In a new post written since returning to social media, Josh Sobel, a former tech artist at Wildlight and a part of the Highguard development team, reflected on some knee-jerk comments he made as the game utterly imploded. Weeks ago, he stressed that it was ‘downhill since the trailer was posted’, addressing the disastrous reveal made at The Game Awards.
In his newest post, he has stood by his words but suggested that he was ‘stressed, devastated, angry, and running on two hours sleep’, which led to him being a bit more inflammatory than he perhaps endeavoured. He has, however, stated that the online discourse may have accelerated the game’s failure.
But It’s Not The Only Thing Wrong with Highguard
Josh Sobel’s original comments have since been deleted, but we covered them back in February nonetheless. Sobel was hit by the first wave of layoffs that struck Wildlight Entertainment in the weeks after the game’s launch, but before the company revealed the imminent shutdown of the ‘new breed of shooter.’
He has now explained:
I stand by the intent behind much of what I said, but I phrased it poorly, and some of my anger was misdirected. I believe the online discourse around Highguard had some very dark corners that may have accelerated the timeline of our failure beyond the natural outcome of reasonable critique, but it wasn’t the primary cause, and I don’t personally believe the ultimate outcome would have been thoroughly different without it.
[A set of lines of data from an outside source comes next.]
(* ===== verification/Refinamento.v ===== *)
(** * The contract of the loop over the folder, and its refinement

    Module [Spec] states the Rename Executor of the specification (section
    4.4) as a relation on an abstract state, the file system and the three
    counters.  Each file takes one step ([passo]):
    - its stripped stem is no key of the table: nothing moves, one more
      not-found;
    - its target path is its own path: nothing moves, one more success;
    - otherwise the file, which exists, moves to its target path, which is
      free, with one more success;
    - or the operating system refuses every attempt: nothing moves, one
      more error.
    Which of the last two happens is the operating system's choice: the
    contract is a relation, not a function.  [execucao] chains the steps
    over the list of files, in order.

    The refinement theorem [processar_arquivos_refina] shows that the loop
    of lines 122-175 ([processar_arquivos]) implements this contract: every
    run of it, with a non-negative delay and at least one attempt, returns,
    and there is an execution of the contract from the same file system
    and zero counters to the file system the run leaves, whose counters are
    the run's, except that the run counts each error twice (lines 170 and
    172).  The simulation relation on counters is [contas_rel]. *)

From S2P Require Import Prelude.
From S2P Require Import PyStr.
From S2P Require Import Config.
From S2P Require Import Table.
From S2P Require Import Naming.
From S2P Require Import World.
From S2P Require Import Retry.
From S2P Require Import Renamer.
From stdpp Require Import base list gmap strings.
From Stdlib Require Import ZArith Lia.

Local Open Scope py_scope.

Module Spec.

(** The abstract state: the file system and the counters. *)
Record estado := mk_estado {
  e_fs : gmap pystr node;
  e_contas : contadores
}.

Section Regras.
Variables (cfg : config) (dados : tabela).

(** The path of a file of the folder, and its target path for row [d]. *)
Definition origem (nome : pystr) : pystr := path_join (pasta_arquivos cfg) nome.
Definition alvo (nome : pystr) (d : row) : pystr :=
  path_join (pasta_arquivos cfg)
    (novo_nome_arquivo cfg (strip (splitext nome).1) d (splitext nome).2).

Inductive passo : estado -> pystr -> estado -> Prop :=
| passo_nao_encontrado fs c nome :
    dados !! chave_do_arquivo nome = None ->
    passo (mk_estado fs c) nome (mk_estado fs (mais_nao_encontrado c))
| passo_ja_correto fs c nome d :
    dados !! chave_do_arquivo nome = Some d -> alvo nome d = origem nome ->
    passo (mk_estado fs c) nome (mk_estado fs (mais_sucesso c))
| passo_renomeado fs c nome d n :
    dados !! chave_do_arquivo nome = Some d -> alvo nome d <> origem nome ->
    fs !! origem nome = Some n -> fs !! alvo nome d = None ->
    passo (mk_estado fs c) nome
      (mk_estado (<[alvo nome d := n]> (delete (origem nome) fs)) (mais_sucesso c))
| passo_falhou fs c nome d :
    dados !! chave_do_arquivo nome = Some d -> alvo nome d <> origem nome ->
    passo (mk_estado fs c) nome (mk_estado fs (mais_erro c)).

Inductive execucao : estado -> list pystr -> estado -> Prop :=
| execucao_nil s : execucao s [] s
| execucao_cons s s' s'' nome nomes :
    passo s nome s' -> execucao s' nomes s'' -> execucao s (nome :: nomes) s''.

(** The sum of the three counters. *)
Definition total (c : contadores) : nat := sucessos c + nao_encontrados c + erros c.

(** In the contract every file is counted once: the counters add up to the
    number of files, as section 8 of the specification requires. *)
Lemma execucao_total s nomes s' :
  execucao s nomes s' -> total (e_contas s') = total (e_contas s) + length nomes.
Proof.
  induction 1 as [|s s' s'' nome nomes Hp _ IH]; simpl; [lia|].
  rewrite IH. inversion Hp; subst; unfold total; simpl; lia.
Qed.
End Regras.

End Spec.

(** ** The simulation *)

(** The run's counters against the contract's: the same successes and
    not-founds, twice the errors. *)
Definition contas_rel (c ca : contadores) : Prop :=
  sucessos c = sucessos ca /\ nao_encontrados c = nao_encontrados ca /\ erros c = 2 * erros ca.

Section Simulacao.
Variables (cfg : config) (dados : tabela).
Hypothesis atraso_nao_negativo : (0 <= atraso_entre_tentativas cfg)%Z.
Hypothesis alguma_tentativa : (1 <= max_tentativas cfg)%Z.

(** One file: the step of the run is a step of the contract. *)
Lemma processar_arquivo_simula nome c ca w :
  contas_rel c ca ->
  exists c' ca' w', processar_arquivo cfg dados nome c w = (inr c', w') /\
    Spec.passo cfg dados (Spec.mk_estado (w_fs w) ca) nome (Spec.mk_estado (w_fs w') ca') /\
    contas_rel c' ca'.
Proof.
  intros (Hs & Hn & He). pose proof (caminho_novo_difere cfg nome) as Hdif.
  unfold processar_arquivo. destruct (splitext nome) as [base ext] eqn:Es. simpl in Hdif.
  assert (Hch : chave_do_arquivo nome = CStr (strip base)).
  { unfold chave_do_arquivo. by rewrite Es. }
  destruct (dados !! CStr (strip base)) as [d|] eqn:Ed.
  - assert (Halvo : Spec.alvo cfg nome d =
      path_join (pasta_arquivos cfg) (novo_nome_arquivo cfg (strip base) d ext)).
    { unfold Spec.alvo. by rewrite Es. }
    specialize (Hdif d). rewrite <- Halvo in *. fold (Spec.origem cfg nome) in *.
    rewrite <- Hch in Ed. rewrite bool_decide_eq_false_2 by apply Hdif.
    destruct (tentar_resultado (Spec.origem cfg nome) (Spec.alvo cfg nome d)
      nome (novo_nome_arquivo cfg (strip base) d ext)
      (max_tentativas cfg) (atraso_entre_tentativas cfg) c w)
      as [w' [[E (n & Hsrc & [Heq|Hfree] & Hfs)] | [E Hfs]]];
      [done|done|apply Hdif|by apply Hdif in Heq| |]; rewrite E.
    + exists (mais_sucesso c), (mais_sucesso ca), w'. split; [done|].
      split; [|unfold contas_rel; simpl; lia].
      unfold mover in Hfs. rewrite Hsrc in Hfs. rewrite Hfs.
      apply (Spec.passo_renomeado cfg dados _ _ _ d); auto.
    + exists (mais_erro (mais_erro c)), (mais_erro ca), w'. split; [done|].
      split; [|unfold contas_rel; simpl; lia].
      rewrite Hfs. apply (Spec.passo_falhou cfg dados _ _ _ d); auto.
  - unfold bind, print, modify, ret. exists (mais_nao_encontrado c), (mais_nao_encontrado ca).
    eexists. split; [done|]. split; [|unfold contas_rel; simpl; lia].
    apply Spec.passo_nao_encontrado. by rewrite Hch.
Qed.

Lemma processar_arquivos_simula nomes c ca w :
  contas_rel c ca ->
  exists c' ca' w', processar_arquivos cfg dados nomes c w = (inr c', w') /\
    Spec.execucao cfg dados (Spec.mk_estado (w_fs w) ca) nomes (Spec.mk_estado (w_fs w') ca') /\
    contas_rel c' ca'.
Proof.
  revert c ca w. induction nomes as [|nome nomes IH]; intros c ca w Hr.
  - do 3 eexists. split; [done|]. split; [constructor|done].
  - destruct (processar_arquivo_simula nome c ca w Hr) as (c1 & ca1 & w1 & E1 & Hp & Hr1).
    destruct (IH c1 ca1 w1 Hr1) as (c' & ca' & w' & E & Hx & Hr').
    cbn [processar_arquivos]. unfold bind at 1. rewrite E1, E.
    do 3 eexists. split; [done|]. split; [econstructor; eauto|done].
Qed.
End Simulacao.

(** C1: refinement of the contract of section 4.4.  With a non-negative
    delay and at least one attempt, the loop of lines 116-175, started with
    the zero counters of lines 117-119, always returns, and its run is an
    execution of [Spec.execucao] from the same file system to the file
    system it leaves: unmatched files stay, a matched file either moves to
    its synthesized name (which was free) or stays.  Its counters are the
    contract's successes and not-founds, and twice the contract's errors. *)
Theorem processar_arquivos_refina cfg dados nomes w :
  (0 <= atraso_entre_tentativas cfg)%Z -> (1 <= max_tentativas cfg)%Z ->
  exists ca w',
    processar_arquivos cfg dados nomes (mk_contadores 0 0 0) w =
      (inr (mk_contadores (sucessos ca) (nao_encontrados ca) (2 * erros ca)), w') /\
    Spec.execucao cfg dados (Spec.mk_estado (w_fs w) (mk_contadores 0 0 0)) nomes
      (Spec.mk_estado (w_fs w') ca).
Proof.
  intros Hd Hm.
  destruct (processar_arquivos_simula cfg dados Hd Hm nomes (mk_contadores 0 0 0)
    (mk_contadores 0 0 0) w) as ([s n e] & ca & w' & E & Hx & Hs & Hn & He);
    [unfold contas_rel; simpl; lia|].
  exists ca, w'. simpl in *. subst. by rewrite E.
Qed.

(** ** Witness *)

Lemma processar_arquivos_refina_witness :
  exists ca w',
    processar_arquivos (config_padrao (lit "y:\p")) ∅ [lit "99999.pdf"] (mk_contadores 0 0 0)
      (mk_world (<[lit "y:\p\99999.pdf" := NFile None]> ∅) (fun _ _ => false) 0 [] []) =
      (inr (mk_contadores (sucessos ca) (nao_encontrados ca) (2 * erros ca)), w') /\
    Spec.execucao (config_padrao (lit "y:\p")) ∅
      (Spec.mk_estado (<[lit "y:\p\99999.pdf" := NFile None]> ∅) (mk_contadores 0 0 0))
      [lit "99999.pdf"] (Spec.mk_estado (w_fs w') ca).
Proof.
  destruct (processar_arquivos_refina (config_padrao (lit "y:\p")) ∅ [lit "99999.pdf"]
    (mk_world (<[lit "y:\p\99999.pdf" := NFile None]> ∅) (fun _ _ => false) 0 [] []))
    as (ca & w' & H); [vm_compute; discriminate|vm_compute; discriminate|].
  exists ca, w'. exact H.
Defined.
There were a lot of elements involved, and there’s no way to know how it would have gone under different circumstances.
It’s a refreshing take, and it’s one provided by the closest source possible to the game itself. It’s no big secret that folks were willing to write Highguard off from the moment it was revealed, simply because of how it was revealed, in the closing moments of The Game Awards.
Folks were eager to see the game plummet to spite Geoff Keighley and his cabal, and things went from bad to worse from the moment the game was unveiled.
It’s a similar story to Marathon, which has launched to a lukewarm reception, not helped by a slew of gamers willing it to fail just because that seems to be the ‘in’ thing these days.
Highguard failed for several reasons, but the discourse around it and its becoming a laughing stock of the industry certainly didn’t help to a vast majority. It became the trend to bag on it, for a while.